RECORDS SHOWN section start

(* ===== verification/JobRules.v ===== *)
(** * Scheduled jobs: schedules

    A job runs at an interval, by a cron expression or by a recurrence rule.
    This file has the record of a job, the checks of its schedule and
    [next_job_occurrence].

    A time is a number of ticks of [2^-22] seconds.  Between 2004 and 2038 that
    is the spacing of the floats that [time.time()] returns, so the sums of the
    code with whole seconds are exact there.  Where a cron expression or a
    recurrence rule falls is decided by croniter, dateutil and the time-zone
    data, which are parameters. *)
From S2P Require Import Prelude.
From S2P Require Import PyValues.
Open Scope string_scope.

Definition second : Z := 4194304.

(** [float(math.ceil(t))] *)
Definition ceil_second (t : Z) : Z := (- (- t / second) * second)%Z.

(** The microseconds of a [datetime] made of a timestamp, ties to even. *)
Definition microsecond (t : Z) : Z :=
  let n := (t mod second * 1000000)%Z in
  let q := (n / second)%Z in
  let r := (n mod second)%Z in
  ((if (2 * r <? second) || (2 * r =? second) && Z.even q then q else q + 1) mod 1000000)%Z.

(** ** Jobs *)

Inductive schedule_kind := Interval | Cron | Rrule.
#[global] Instance schedule_kind_eq_dec : EqDecision schedule_kind.
Proof. solve_decision. Defined.

Inductive job_context := InChat | Standalone.
#[global] Instance job_context_eq_dec : EqDecision job_context.
Proof. solve_decision. Defined.

(** The private marks of a job that waits for a server update. *)
Record park := mkPark {
  park_schedule : string;
  park_occurrence : Z;
  park_original : Z;
  park_revision : string;
}.
#[global] Instance park_eq_dec : EqDecision park.
Proof. solve_decision. Defined.
(* ===== verification/JobSpec.v ===== *)
(** * Scheduled jobs: what always holds of the registry

    The operations as one type, and the invariant of the jobs. *)
From S2P Require Import Prelude PyValues JobRules Jobs.

Open Scope string_scope.

Section spec.
Context {host : JobHost}.

(** Every call that changes the jobs.  The scheduler defers a job with the time
    it was due at: a call without that time has an old revision and does
    nothing. *)
Inductive job_op :=
| OCreate (sess sess' : gmap string session) (q : create_request) (jid : string) (k : clock)
| OUpdate (sess : gmap string session) (jid : string) (p : patch) (expected : option string) (narrow route : bool) (k : clock)
| ODelete (jid : string) (expected : option string)
| ODeleteSession (c : string)
| OPause (c : string) (unchanged : bool) (k : clock) (revs : string → string)
| ORepair (jid expected : string) (k : clock)
| ORan (jid : string) (manual : bool) (expected : option string) (scheduled : option Z) (exact : bool) (k : clock)
| ODefer (jid reason : string) (delay : option Z) (expected : option string) (expected_next : Z) (k : clock)
| OParkUpdate (schedule : option string) (jid reason : string) (expected : option string) (expected_next : Z) (k : clock)
| OResume (schedule active : option string) (k : clock) (revs : string → string)
| OUnavailable (jid reason expected : string) (expected_next : Z) (k : clock)
| ORequest (sess : gmap string session) (jid : string) (expected : option string) (k : clock) (revs : string → string)
| OManualDeferred (jid reason : string) (k : clock)
| OManualFailed (jid error : string) (k : clock)
| OFail (jid expected : string) (k : clock)
| OLoad (sess : gmap string session) (k : clock) (revs : string → string).

Definition apply_op (o : job_op) (saved : bool) (s : store) : store :=
  match o with
  | OCreate sess sess' q jid k => (create sess sess' q jid k saved s).1
  | OUpdate sess jid p e n r k => (update sess jid p e n r k saved s).1
  | ODelete jid e => (delete_job jid e saved s).1
  | ODeleteSession c => (delete_for_session c saved s).1
  | OPause c u k revs => (pause_for_session c u k revs saved s).1
  | ORepair jid e k => (pause_for_chat_reference_repair jid e k saved s).1
  | ORan jid m e t x k => (mark_ran jid m e t x k saved s).1
  | ODefer jid r d e t k => (defer jid r d e (Some t) None k saved s).1
  | OParkUpdate id jid r e t k => (defer_for_pending_server_update id jid r e (Some t) k saved s).1
  | OResume x y k revs => (resume_update_parked x y k revs saved s).1
  | OUnavailable jid r e t k => (defer_runtime_unavailable jid r e t k saved s).1
  | ORequest sess jid e k revs => (request_manual_run sess jid e k revs saved s).1
  | OManualDeferred jid r k => (record_manual_run_deferred jid r k saved s).1
  | OManualFailed jid e k => (clear_failed_manual_run jid e k saved s).1
  | OFail jid e k => (fail_occurrence jid e k saved s).1
  | OLoad sess k revs => (load sess k revs saved s).1
  end.

(** ** The invariant of a job *)

(** The fields of a schedule go with its kind. *)
Definition schedule_ok (j : job) : Prop :=
  match j_kind j with
  | Interval => j_cron j = None ∧ j_rrule j = None
  | Cron => is_Some (j_cron j) ∧ j_interval j = None ∧ j_rrule j = None ∧ j_loop j = true
  | Rrule => is_Some (j_rrule j) ∧ j_interval j = None ∧ j_cron j = None ∧ j_loop j = true
  end.

Record limits_ok (j : job) : Prop := {
  ok_schedule : schedule_ok j;
  ok_interval : ∀ i, j_interval j = Some i → (0 < i ≤ MAX_JOB_INTERVAL_SECONDS)%Z;
  ok_max : ∀ m, j_max_runs j = Some m → (1 ≤ m)%Z;
  ok_count : (0 ≤ j_run_count j)%Z;
}.

(** An interval job runs at its anchor and whole intervals after it. *)
Definition grid_ok (j : job) : Prop :=
  ∀ i t, j_kind j = Interval → j_interval j = Some i → j_scheduled j = Some t →
    ∃ a, j_start j = Some a ∧ on_grid a i t.

Definition side_ok (j : job) : Prop :=
  (∀ o n, j_unavailable j = Some (o, n) → (1 ≤ n ≤ JOB_RUNTIME_UNAVAILABLE_MAX_DEFERS)%Z) ∧
  (j_manual j = false → j_manual_requested j = None ∧ j_manual_reason j = None ∧ j_manual_event j = None).

Record timing_ok (j : job) : Prop := {
  ok_off : j_enabled j = false → j_next j = None;
  ok_both : j_next j = None ↔ j_scheduled j = None;
  ok_limit : j_enabled j = true → limit_reached j = false;
  ok_grid : grid_ok j;
}.

Record job_wf (j : job) : Prop := {
  wf_limits : limits_ok j;
  wf_timing : timing_ok j;
  wf_side : side_ok j;
}.

Definition store_wf (s : store) : Prop :=
  (∀ jid j, jobs s !! jid = Some j → job_wf j) ∧ (∀ jid j, disk s !! jid = Some j → job_wf j).

(** *** Parts *)

Lemma grid_next jid j a t i u : limits_ok j → (j_start j = None → j_scheduled j = None ∧ j_next j = None) →
  next_job_occurrence jid j a false = Ok t →
  j_kind j = Interval → j_interval j = Some i → t = Some u → ∃ b, j_start j = Some b ∧ on_grid b i u.
Proof.
  intros [_ Hi _ _] Hs H Hk Hint ->. destruct (j_start j) as [b|] eqn:Hb.
  - exists b. split; [done|].
    eapply next_occurrence_interval in H as [? _]; [done..|by rewrite Hb|by apply Hi].
  - destruct (Hs eq_refl) as [E1 E2]. unfold next_job_occurrence in H. by rewrite Hk, Hb, E1, E2 in H.
Qed.

Lemma no_start j i : timing_ok j → j_kind j = Interval → j_interval j = Some i →
  j_start j = None → j_scheduled j = None ∧ j_next j = None.
Proof.
  intros [_ Hb _ Hg] Hk Hi Hs. destruct (j_scheduled j) as [t|] eqn:E; [|split; [done|by apply Hb]].
  destruct (Hg i t Hk Hi E) as (a & Ha & _). congruence.
Qed.

(** A new occurrence, computed from a job whose limit is not reached. *)
Lemma next_timing jid j a t :
  limits_ok j → limit_reached j = false →
  (∀ i, j_kind j = Interval → j_interval j = Some i → j_start j = None → j_scheduled j = None ∧ j_next j = None) →
  next_job_occurrence jid j a false = Ok t →
  timing_ok (j {{ j_next := t; j_scheduled := t; j_enabled := negb (bool_decide (t = None)) }}).
Proof.
  intros HL Hl Hs H. split; cbn; [|done|done|].
  - intros Hb%negb_false_iff%bool_decide_eq_true. done.
  - intros i u Hk Hi Hu. cbn in Hk, Hi, Hu. eapply grid_next in H; eauto.
Qed.

Lemma disable_timing j : timing_ok (disable j).
Proof. split; [done|done|done|]. intros i t _ _ [=]. Qed.

(** The state of a job that something other than its timing changed. *)
Lemma timing_same j j' : timing_ok j →
  j_enabled j' = j_enabled j → j_next j' = j_next j → j_scheduled j' = j_scheduled j →
  j_max_runs j' = j_max_runs j → j_run_count j' = j_run_count j → j_kind j' = j_kind j →
  j_interval j' = j_interval j → j_start j' = j_start j → timing_ok j'.
Proof.
  intros [H1 H2 H3 H4] E1 E2 E3 E4 E5 E6 E7 E8. unfold limit_reached, grid_ok in *.
  split; unfold limit_reached, grid_ok; by rewrite ?E1, ?E2, ?E3, ?E4, ?E5, ?E6, ?E7, ?E8.
Qed.

Lemma limits_same j j' : limits_ok j →
  j_kind j' = j_kind j → j_cron j' = j_cron j → j_rrule j' = j_rrule j → j_loop j' = j_loop j →
  j_interval j' = j_interval j → j_max_runs j' = j_max_runs j → (j_run_count j ≤ j_run_count j')%Z → limits_ok j'.
Proof.
  intros [H1 H2 H3 H4] E1 E2 E3 E4 E5 E6 E7. split; unfold schedule_ok in *;
    rewrite ?E1, ?E2, ?E3, ?E4, ?E5, ?E6; try done. lia.
Qed.

(** *** Runs *)

Lemma next_run_timing jid a j j' r : next_run jid a j = (j', r) → limits_ok j → timing_ok j →
  j_enabled j = true → limit_reached j = false → timing_ok j' ∧ limits_ok j' ∧ side_ok j = side_ok j'.
Proof.
  unfold next_run. intros H HL HT He Hl. destruct (next_job_occurrence jid j a false) as [t|e] eqn:E.
  - injection H as <- <-. rewrite He. split_and!; [|by eapply limits_same|done].
    eapply next_timing; [done..| |done]. intros i. by apply no_start.
  - by injection H as <- <-.
Qed.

RECORDS SHOWN section end

ABOUT THIS TASK => Set down verbatim only the lines between the start of the data above and the line with "data, which are parameters. *)", both boundaries included.

REPLY TO THE EXERCISE =>
(* ===== verification/JobRules.v ===== *)
(** * Scheduled jobs: schedules

    A job runs at an interval, by a cron expression or by a recurrence rule.
    This file has the record of a job, the checks of its schedule and
    [next_job_occurrence].

    A time is a number of ticks of [2^-22] seconds.  Between 2004 and 2038 that
    is the spacing of the floats that [time.time()] returns, so the sums of the
    code with whole seconds are exact there.  Where a cron expression or a
    recurrence rule falls is decided by croniter, dateutil and the time-zone
    data, which are parameters. *)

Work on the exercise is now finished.